Posté le 4 février 2008 dans Divers

Trouvée dans Libé ce lundi 4 février, cette définition du progressiste par Tony Blair : « le refondateur du consensus social d’après-guerre, opposé au conservateur accroché à l’Etat Providence ». La notion de progrès étant quand même de faire avancer les choses, pour une meilleure cohésion sociale, on a toutes les raisons de se dire que cet homme qui a fait reculer le chômage dans son pays a une certaine légitimité à causer ainsi. Même s’il traite certains de ses coreligionnaires de conservateurs…
Il n’avait d’ailleurs pas hésité à défendre, face à l’Assemblé nationale française en mars 1998 , que « La gestion de l’économie n’est ni de gauche ni de droite, elle est bonne ou mauvaise ».
On devrait quand même parfois écouter ceux qui obtiennent des résultats, non ?

4 commentaires pour J’aime la définition du progrès par Tony Blair

  • jjj dit :

    Ceux qui obtiennent des résultats, dis-tu. Lesquels? Une désorganisation complète des services publics, de plus en plus misérables? Moins de chômeurs, certes, mais beaucoup plus de working poors (de gens qui restent pauvres bien qu’ils aient, en principe, un travail), de sous-statuts, de temps partiels, de faux indépendants pieds et poings liés à leurs commettants, de sous-traitants esclaves de leurs maisons mères, etc.? Je crois qu’aujourd’hui personne ne peut se targuer d’avoir de meilleurs "résultats" que d’autres: l’exploitation de l’homme par l’homme change de visage mais reste une réalité incontournable.

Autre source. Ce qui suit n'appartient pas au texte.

(** [err?.name === 'AbortError']: the rejection is the cancellation timer
    firing. *)
Definition isAbort (err : JsValue) : bool :=
  match Js.optGet err "name" with
  | JStr n => (n =? "AbortError")%string
  | _ => false
  end.

(** The message of the error thrown when the exchange is rejected. *)
Definition networkMessage (timeout : Z) (err : JsValue) : string :=
  if isAbort err
  then "Request timed out after " ++ Js.showZ timeout ++ "ms"
  else if Js.truthy (Js.optGet err "message") then Js.ToString (Js.optGet err "message")
  else "Network request failed".

(** ** The specification's wording, as functions *)

Module Spec.

(** "the envelope's error field if it is a string, else the response status
    text, else a fallback string embedding the numeric status", for the
    result [parsed] of parsing the body. *)
Definition httpErrorMessage (parsed : option JsValue) (response : Response) : string :=
  match parsed with
  | Some (JObj props) =>
      match Js.lookup "error" props with
      | Some (JStr e) => e
      | _ => statusLine response
      end
  | _ => statusLine response
  end.

(** "the parsed envelope if parsing succeeded, else the raw response
    text". *)
Definition httpErrorRaw (parsed : option JsValue) (responseText : string) : JsValue :=
  match parsed with
  | Some envelope => envelope
  | None => JStr responseText
  end.

(** "the envelope's status field if present, else the HTTP status". *)
Definition declaredStatus (props : list (string * JsValue)) (httpStatus : Z) : JsValue :=
  match Js.lookup "status" props with
  | Some s => s
  | None => JNum httpStatus
  end.

(** The outcome the specification gives a call answered with a status
    outside 2xx, [parsed] being the result of parsing the body. *)
Definition httpErrorOutcome (parsed : option JsValue) (response : Response)
  (responseText : string) (c : Completion JsValue) : Prop :=
  exists e,
    c = Throw (ApiError e)
    /\ KiteApiError.statusCode e = JNum (status response)
    /\ KiteApiError.message e = httpErrorMessage parsed response
    /\ KiteApiError.raw e = httpErrorRaw parsed responseText.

Dans un jeu à somme nulle, plus les uns gagnent (sur les marchés financiers) plus les autres perdent.

  • Didier dit :

    Bonjour Pierre,
    euh oui…les résultats de Tony dans son pays.
    Et ce serait tellement bien s’il pouvait devenir (le premier!) président de l’UE.
    Enfin une Europe sociale progressiste et une politique de défense européenne cohérente. Tous à Téhéran avec l’oncle Georges !

  • Tim dit :

    Si je peux me permettre… avec le nombre de "spécificités" et "d’exceptions" que les sujets de sa très gracieuse (quoique !) majesté ont réussi à négocier pour entrer dans l’UE avec le bout d’un seul doigt de pied, avoir un anglais président de l’UE, c’est presqu’aussi saugrenu que de nommer Bart Dewever à la tête de la Région Wallonne.

  • custom papers dit :

    C’est ce que vous trouverez dans mon blog. Un peu de tout sur la communication, mais aussi sur la société, la politique, la citoyenneté, l’actualité. Un peu de tout sans classement particulier

Laisser un commentaire

Votre adresse e-mail ne sera pas publiée.